INSTRUCTIONS TO FOLLOW: How do the lines below between the ones holding "- rewrite (proj2 (Z.eqb_eq 45 45)) by done." and "- pose proof", inclusive, read? Give them again exactly, with no other lines.

RECORDS FOR PROCESSING:
——————————

(** [main] of both; [proto] is the text printed, [download] the function called. *)
Definition client_main (proto : bytes) (type : Z) (download : Z -> M W unit) (argv : list bytes)
  : M W Z :=
  match argv with
  | [_; host; port_str] =>
      match parse_port port_str with
      | None => err_quit (str "invalid port number: {}") [port_str]
      | Some server_port =>
          u ← complete (k_uring_init 8);
          match u with
          | SysErr _ => err_sys (str "io_uring_queue_init failed") []
          | SysOk _ =>
              emit (Stdout (str "Connecting to " ++ host ++ str " on port " ++ proto ++ str "/"
                              ++ to_string server_port ++ str "...")) ;;
              sockfd ← connect_ipv4_host host server_port type;
              if sockfd <? 0 then e ← get_errno; err_exit e (str "can't connect to {}") [host]
              else download sockfd ;; close sockfd ;; mret 0
          end
      end
  | _ => err_quit (str "usage: {} hostname port") [default [] (head argv)]
  end.

Definition tcp_client_main (fuel : nat) : list bytes -> M W Z :=
  client_main (str "tcp") SOCK_STREAM (download_uptime fuel).
Definition udp_client_main : list bytes -> M W Z :=
  client_main (str "upd") SOCK_DGRAM download_uptime_udp.

End Servers.

(** ** Theorems *)

Lemma from_chars_to_string n : from_chars (to_string n) = if decide (is_int n) then Some n else None.
Proof.
  unfold from_chars, to_string. destruct (Z.ltb_spec n 0) as [Hn|Hn].
  - rewrite (proj2 (Z.eqb_eq 45 45)) by done.
    pose proof (digits_scan (- n) [] ltac:(lia) ltac:(done)) as Hs. rewrite app_nil_r in Hs.
    rewrite Hs. pose proof (digits_nonempty (- n)). destruct (digits (- n)) as [|c l] eqn:E; [done|].
    simpl. by rewrite Z.opp_involutive.
  - pose proof (digits_scan n [] ltac:(lia) ltac:(done)) as Hs. rewrite app_nil_r in Hs.
    pose proof (digits_nonempty n). pose proof (digits_digit n) as Hd.
    destruct (digits n) as [|c l] eqn:E; [done|]. apply Forall_cons in Hd as [Hc _].
    destruct (is_digit_not_space c Hc) as (_ & Hm & _). rewrite (proj2 (Z.eqb_neq c 45)) by done.
    rewrite Hs. done.
Qed.

(** The port test of the four programs: a port that is accepted lies in 1..65535, and the
    decimal text of a number is accepted exactly when the number lies in that range, as that
    number. *)
Theorem parse_port_spec :
  (forall s port, parse_port s = Some port -> 1 <= port <= 65535) /\
  (forall n, parse_port (to_string n) = if decide (1 <= n <= 65535) then Some n else None).
Proof.
  split.
  - intros s port. unfold parse_port. destruct (from_chars s) as [q|]; [|done].
    destruct (Z.leb_spec q 0); [done|]. destruct (Z.ltb_spec 65535 q); [done|]. intros [= <-]. lia.
  - intros n. unfold parse_port. rewrite from_chars_to_string. unfold is_int, INT_MIN, INT_MAX.
    repeat case_decide; try lia; repeat case_cmp; try done; lia.
Qed.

——————————

RESULT OF THIS TASK:
  - rewrite (proj2 (Z.eqb_eq 45 45)) by done.
    pose proof (digits_scan (- n) [] ltac:(lia) ltac:(done)) as Hs. rewrite app_nil_r in Hs.
    rewrite Hs. pose proof (digits_nonempty (- n)). destruct (digits (- n)) as [|c l] eqn:E; [done|].
    simpl. by rewrite Z.opp_involutive.
  - pose proof (digits_scan n [] ltac:(lia) ltac:(done)) as Hs. rewrite app_nil_r in Hs.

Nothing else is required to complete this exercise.